El sabor dulce del azúcar podría influir sobre la regulación de la saciedad

Publicado el 17 de noviembre de 2020


Un estudio llevado a cabo por un equipo de científicos austríacos y alemanes revelaría nuevos datos sobre la relación entre el sabor dulce del azúcar, la ingesta de calorías y el proceso que regula el hambre y la saciedad en los seres humanos. Según afirma Barbara Lieder, una de las autoras, los resultados sugieren que la sacarosa, independientemente de su contenido energético, modula la regulación de la saciedad y la ingesta de energía a través del receptor del sabor dulce.

El azúcar desempeña un creciente papel en la nutrición y la salud de la población, especialmente en referencia al peso corporal. Sin embargo, aún se conoce poco sobre los mecanismos moleculares vinculados al sabor del azúcar que afectan a la ingesta dietética, con independencia de su aporte calórico.

Veronika Somoza, una de las directoras del estudio, ha explicado que este trabajo tenía por objetivo investigar cómo influía la activación del receptor del sabor dulce en la regulación de la saciedad.

Para ello, los científicos realizaron un estudio de intervención cruzada y ciega con glucosa y sacarosa. Un total de 27 personas sanas, de sexo masculino, de entre 18 y 45 años de edad, recibieron una solución de glucosa o sacarosa al 10 por ciento (porcentaje en peso) o una de las soluciones de azúcar complementada con 60 ppm de lactisole. Lactisole es una sustancia que se une a una subunidad del receptor del dulce y reduce la percepción del sabor dulce. A pesar de los diferentes tipos de azúcar, todas las soluciones con o sin lactisole tienen el mismo contenido de energía.

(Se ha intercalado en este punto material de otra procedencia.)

Lemma numbered_app cs cs1 cs2 ms1 ms2 : numbered cs cs1 ms1 -> numbered cs1 cs2 ms2 -> numbered cs cs2 (ms1 ++ ms2).
Proof.
  intros (Hle1 & Hb1 & Hn1) (Hle2 & Hb2 & Hn2). rewrite Forall_forall in Hb1, Hb2. repeat split.
  - intros n. etrans; [apply Hle1|apply Hle2].
  - apply Forall_app. split; apply Forall_forall.
    + intros m Hm. specialize (Hb1 m Hm). specialize (Hle2 (Name m)). lia.
    + intros m Hm. specialize (Hb2 m Hm). specialize (Hle1 (Name m)). lia.
  - rewrite map_app. apply NoDup_app. split; [done|]. split; [|done].
    intros [n k] (m1 & [= -> ->] & Hm1)%list_elem_of_fmap (m2 & [= Hname Hnum] & Hm2)%list_elem_of_fmap.
    specialize (Hb1 m1 Hm1). specialize (Hb2 m2 Hm2). rewrite <- Hname, <- Hnum in Hb2. lia.
Qed.

(** The methods of a suffix only, for what is built and not served. *)
Lemma numbered_drop cs cs' ms1 ms2 : numbered cs cs' (ms1 ++ ms2) -> numbered cs cs' ms1.
Proof.
  intros (Hle & Hb & Hn). rewrite Forall_app in Hb. rewrite map_app, NoDup_app in Hn. by destruct Hb, Hn.
Qed.

Lemma checkSelector_name m m' : checkSelector m = Ok m' -> Name m' = Name m /\ Num m' = Num m.
Proof. unfold checkSelector. destruct (parseVariable _) as [[[]]| |]; cbn; [|done..]. by intros [= <-]. Qed.
Lemma checkCustomKind_name m m' : checkCustomKind m = Ok m' -> Name m' = Name m /\ Num m' = Num m.
Proof.
  unfold checkCustomKind. case_bool_decide; [by intros [= <-]|].
  destruct (parseVariable _) as [[[]]| |]; cbn; [|done..]. by intros [= <-].
Qed.

Lemma buildMethodDesc_numbered m verb path ck sel self cs md cs' :
  buildMethodDesc m verb path ck sel self cs = Ok (md, cs') -> numbered cs cs' [md].
Proof.
  unfold buildMethodDesc. intros Hm. ok_inv.
  match goal with Hs : checkSelector _ = Ok _, Hc : checkCustomKind _ = Ok _ |- _ =>
    apply checkSelector_name in Hs as [Hs1 Hs2]; apply checkCustomKind_name in Hc as [Hc1 Hc2] end. cbn in Hc1, Hc2.
  assert (forall n, count (<[method_name m := S (count cs (method_name m))]> cs) n =
    if decide (n = method_name m) then S (count cs n) else count cs n) as Hcount.
  { intros n. unfold count at 1. destruct (decide (n = method_name m)) as [-> |Hne]; [by rewrite lookup_insert_eq|by rewrite lookup_insert_ne]. }
  repeat split; cbn.
  - intros n. rewrite Hcount. destruct (decide _); lia.
  - constructor; [|constructor]. cbn. rewrite Hcount, Hs1, Hc1, Hs2, Hc2, decide_True by done. unfold count. lia.
  - constructor; [by intros ?%elem_of_nil|constructor].
Qed.

Lemma buildHTTPRule_numbered m rule self cs md cs' : buildHTTPRule m rule self cs = Ok (md, cs') -> numbered cs cs' [md].
Proof. destruct rule as [sel [[]|] bs]; apply buildMethodDesc_numbered. Qed.

Lemma build_rules_numbered m rules self : forall cs mds cs', build_rules m rules self cs = Ok (mds, cs') -> numbered cs cs' mds.
Proof.
  induction rules as [|rule rules IH]; intros cs mds cs' Hb; cbn in Hb; [injection Hb as <- <-; apply numbered_nil|].
  apply bind_ok in Hb as ([md cs1] & H1 & Hb). apply bind_ok in Hb as ([mds2 cs2] & H2 & Hb). injection Hb as <- <-.
  eapply (numbered_app _ _ _ [md]); [by eapply buildHTTPRule_numbered|by eapply IH].
Qed.

Lemma GetMethods_numbered m self cs mds cs' : GetMethods m self cs = Ok (mds, cs') -> numbered cs cs' mds.
Proof.
  unfold GetMethods. destruct (http m) as [[sel pat bs]|]; [apply build_rules_numbered|].
  intros [= <- <-]. apply numbered_nil.
Qed.

Section Run.
Variable range_set : list string -> list string.
Variable kind_string : Kind -> string.

Lemma http_methods_numbered self ms : forall imports cs mds imports' cs',
  http_methods range_set ms self imports cs = Ok (mds, imports', cs') -> numbered cs cs' mds.
Proof.
  induction ms as [|m ms IH]; intros imports cs mds imports' cs' Hb; cbn in Hb; [injection Hb as <- <- <-; apply numbered_nil|].
  apply bind_ok in Hb as ([md1 cs1] & H1 & Hb). apply bind_ok in Hb as (i1 & _ & Hb).
  apply bind_ok in Hb as ([[mds2 i2] cs2] & H2 & Hb). injection Hb as <- <- <-.
  eapply numbered_app; [by eapply GetMethods_numbered|by eapply IH].
Qed.

Lemma http_services_numbered self ss : forall cs hs cs',
  http_services range_set self ss cs = Ok (hs, cs') -> numbered cs cs' (concat (map Methods hs)).
Proof.
  induction ss as [|s ss IH]; intros cs hs cs' Hb; cbn in Hb; [injection Hb as <- <-; apply numbered_nil|].
  apply bind_ok in Hb as ([h cs1] & H1 & Hb). apply bind_ok in Hb as ([hs2 cs2] & H2 & Hb). injection Hb as <- <-.
  unfold http_service in H1. apply bind_ok in H1 as ([[mds i] cs1'] & Hm & H1). ok_inv. cbn.
  eapply numbered_app; [by eapply http_methods_numbered|by eapply IH].
Qed.

Lemma parse_methods_numbered s pkg ms : forall imports cs sms imports' cs',
  Gin.parse_methods kind_string s pkg ms imports cs = Ok (sms, imports', cs') -> numbered cs cs' [].
Proof.
  induction ms as [|m ms IH]; intros imports cs sms imports' cs' Hb; cbn in Hb; [injection Hb as <- <- <-; apply numbered_nil|].
  apply bind_ok in Hb as ([md cs1] & H1 & Hb).
  apply bind_ok in Hb as ([n1 i1] & _ & Hb). apply bind_ok in Hb as ([n2 i2] & _ & Hb).
  apply bind_ok in Hb as (l1 & _ & Hb). apply bind_ok in Hb as (l2 & _ & Hb).
  apply bind_ok in Hb as ([[r i3] cs2] & H2 & Hb). injection Hb as <- <- <-.
  eapply (numbered_app _ _ _ [] []); [|by eapply IH]. unfold Gin.method_rule in H1.
  destruct (http m); [|injection H1 as <- <-; apply numbered_nil].
  by eapply (numbered_drop _ _ [] [md]), buildHTTPRule_numbered.
Qed.

Lemma parse_services_numbered ss dir md : forall cs ps cs',
  Gin.parse_services kind_string ss dir md cs = Ok (ps, cs') -> numbered cs cs' [].
Proof.
  induction ss as [|s ss IH]; intros cs ps cs' Hb; cbn in Hb; [injection Hb as <- <-; apply numbered_nil|].
  apply bind_ok in Hb as ([p cs1] & H1 & Hb). apply bind_ok in Hb as ([r cs2] & H2 & Hb). injection Hb as <- <-.
  unfold Gin.parsePbService in H1. apply bind_ok in H1 as (n & _ & H1). apply bind_ok in H1 as ([[ms i] cs1'] & Hm & H1). ok_inv.
  eapply (numbered_app _ _ _ [] []); [by eapply parse_methods_numbered|by eapply IH].
Qed.

(** What a run of the plugin parses of one file, then of all: the routes, then
    the services of the handlers. *)
Definition parse_file (moduleName : string) (acc : list HTTPPbService * counters) (f : file) : R (list HTTPPbService * counters) :=
  '(hs, cs) ← ParseHTTPPbServices range_set f (snd acc);
  '(_, cs) ← Gin.GetServices kind_string f moduleName cs;
  Ok (fst acc ++ hs, cs).
Definition all_methods (hs : list HTTPPbService) : list RPCMethod := concat (map Methods hs).

Lemma parse_files_numbered moduleName fs : forall hs0 cs0 cs hs cs',
  numbered cs0 cs (all_methods hs0) -> foldM (parse_file moduleName) (hs0, cs) fs = Ok (hs, cs') ->
  numbered cs0 cs' (all_methods hs).
Proof.
  induction fs as [|f fs IH]; intros hs0 cs0 cs hs cs' Hn Hr; cbn in Hr; [by injection Hr as <- <-|].
  apply bind_ok in Hr as ([hs1 cs1] & H1 & Hr). eapply IH; [|exact Hr].
  unfold parse_file in H1. apply bind_ok in H1 as ([h c1] & Hh & H1). apply bind_ok in H1 as ([p c2] & Hp & H1).
  injection H1 as <- <-. cbn. unfold all_methods. rewrite map_app, concat_app.
  eapply numbered_app; [exact Hn|]. rewrite <- (app_nil_r (concat (map Methods h))).
  eapply numbered_app; [by eapply http_services_numbered|by eapply parse_services_numbered].
Qed.
End Run.

(** in one run of protoc-gen-go-gin, over any files, no two routes have a
    handler of the same name, although the numbers of a method's routes are
    shared by all services and files and counted twice. *)
Theorem handler_names_unique range_set kind_string moduleName fs hs cs :
  foldM (parse_file range_set kind_string moduleName) ([], ∅) fs = Ok (hs, cs) ->
  NoDup (map HandlerName (all_methods hs)).
Proof.
  intros Hr. apply (parse_files_numbered _ _ _ _ _ ∅) in Hr as (_ & _ & Hn); [|apply numbered_nil].
  revert Hn. induction (all_methods hs) as [|m ms IH]; cbn; [constructor|].
  rewrite !NoDup_cons. intros [Hnin Hn]. split; [|by apply IH].
  intros (m' & Heq & Hin)%list_elem_of_fmap. destruct Hnin. apply list_elem_of_fmap. exists m'. split; [|done].
  by apply HandlerName_inj.
Qed.

(** ** Path parameters *)

(** The name of a parameter in the notation of the rules or of gin. *)
Definition param_name (p : string) : option string :=
  if braced p then Some (str_take (str_len p - 2) (str_drop 1 p)) else if colon_first p then Some (str_drop 1 p) else None.
Definition params (path : string) : list string := omap param_name (Split path "/").

Lemma str_take_no_char c n s : no_char c s -> no_char c (str_take n s).
Proof. intros Hs. pose proof (take_drop_s n s) as Ht. rewrite <- Ht in Hs. by apply no_char_app in Hs as []. Qed.
Lemma str_drop_no_char c n s : no_char c s -> no_char c (str_drop n s).
Proof. intros Hs. pose proof (take_drop_s n s) as Ht. rewrite <- Ht in Hs. by apply no_char_app in Hs as []. Qed.

Lemma colon_param_no_slash p : no_char "/" p -> no_char "/" (colon_param p).
Proof.
  intros Hp. unfold colon_param. destruct (braced p); [|done]. apply no_char_app. split; [done|].
  by apply str_take_no_char, str_drop_no_char.
Qed.

Lemma colon_param_spec p :
  braced (colon_param p) = false /\ param_name (colon_param p) = param_name p /\
  (braced (colon_param p) || colon_first (colon_param p)) = (braced p || colon_first p).
Proof. unfold colon_param, param_name. destruct (braced p) eqn:Hb; [done|]. by rewrite Hb. Qed.

(** the path of a route keeps its segments; every parameter in braces
    becomes gin's with the same name, and nothing in braces remains. *)
Theorem path_params_kept (m : RPCMethod) :
  let m' := InitPathParams m in
  Split (Path m') "/" = map colon_param (Split (Path m) "/") /\
  params (Path m') = params (Path m) /\ existsb braced (Split (Path m') "/") = false /\
  HasPathParams m' = HasPathParams m /\ HasPathParams m' = negb (bool_decide (params (Path m) = [])).
Proof.
  cbn zeta. assert (Split (Path (InitPathParams m)) "/" = map colon_param (Split (Path m) "/")) as Hs.
  { unfold InitPathParams. cbn. apply (Split_Join _ "/").
    - destruct (Split (Path m) "/") eqn:E; [by apply Split_nonempty in E|done].
    - pose proof (Split_no_sep (Path m) "/") as Hn. induction Hn; cbn; constructor; [by apply colon_param_no_slash|done]. }
  unfold HasPathParams, params. rewrite Hs. split; [done|]. clear Hs. induction (Split (Path m) "/") as [|p ps IH]; [done|].
  destruct IH as (IH1 & IH2 & IH3 & IH4), (colon_param_spec p) as (H1 & H2 & H3). cbn [map omap list_omap existsb].
  rewrite H3, H1, H2. repeat split.
  - by destruct (param_name p); cbn; rewrite IH1.
  - exact IH2.
  - by rewrite IH3.
  - rewrite IH4. unfold param_name. by destruct (braced p), (colon_first p).
Qed.

(** ** Imports *)

(** The imports are those of the paths [P]. *)
Definition imports_of (imports : gmap string string) (P : list string) : Prop :=
  (forall name line, imports !! name = Some line -> exists path, path ∈ P /\ convertToPkgName path = Ok name /\ line = name +:+ " " +:+ path) /\
  (forall path, path ∈ P -> exists name, convertToPkgName path = Ok name /\ is_Some (imports !! name)).

Lemma imports_of_nil : imports_of ∅ [].
Proof. split; [intros name line; by rewrite lookup_empty|by intros path ?%elem_of_nil]. Qed.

Luego de dos horas de haber bebido cada una de las soluciones de prueba, se permitió a los participantes desayunar tanto como desearan. Poco antes de esta ingesta y durante el periodo de espera de 120 minutos los científicos tomaron muestras de sangre a las sujetos intervinientes en el estudio a intervalos regulares y midieron su temperatura corporal.

Después de tomar la solución de sacarosa que contenía lactisole, los voluntarios aumentaron la ingesta de energía del desayuno en alrededor del 13% –lo que suponía unas 100 calorías más–, en comparación con lo sucedido tras beber la solución de sacarosa sin lactisole. Además, los individuos de este grupo mostraron una temperatura corporal más baja y una disminución de las concentraciones de serotonina en plasma.

La serotonina es un neurotransmisor y una hormona tisular que, entre otras funciones, tiene un efecto como supresor del apetito. Sin embargo, no se observaron diferencias después de administrar la solución de glucosa que contenía lactisole o la que solo contenía glucosa, lo que podría atribuirse a que la glucosa y la sacarosa activan el receptor del sabor dulce de diferentes formas.

En conclusión, Somoza señala, que es necesario continuar investigando para aclarar las complejas relaciones entre el consumo de azúcar, los receptores del sabor y la regulación de la saciedad a nivel molecular, especialmente porque los receptores de dulce también se han encontrado en el tracto digestivo y se conoce muy poco sobre las funciones que tienen allí.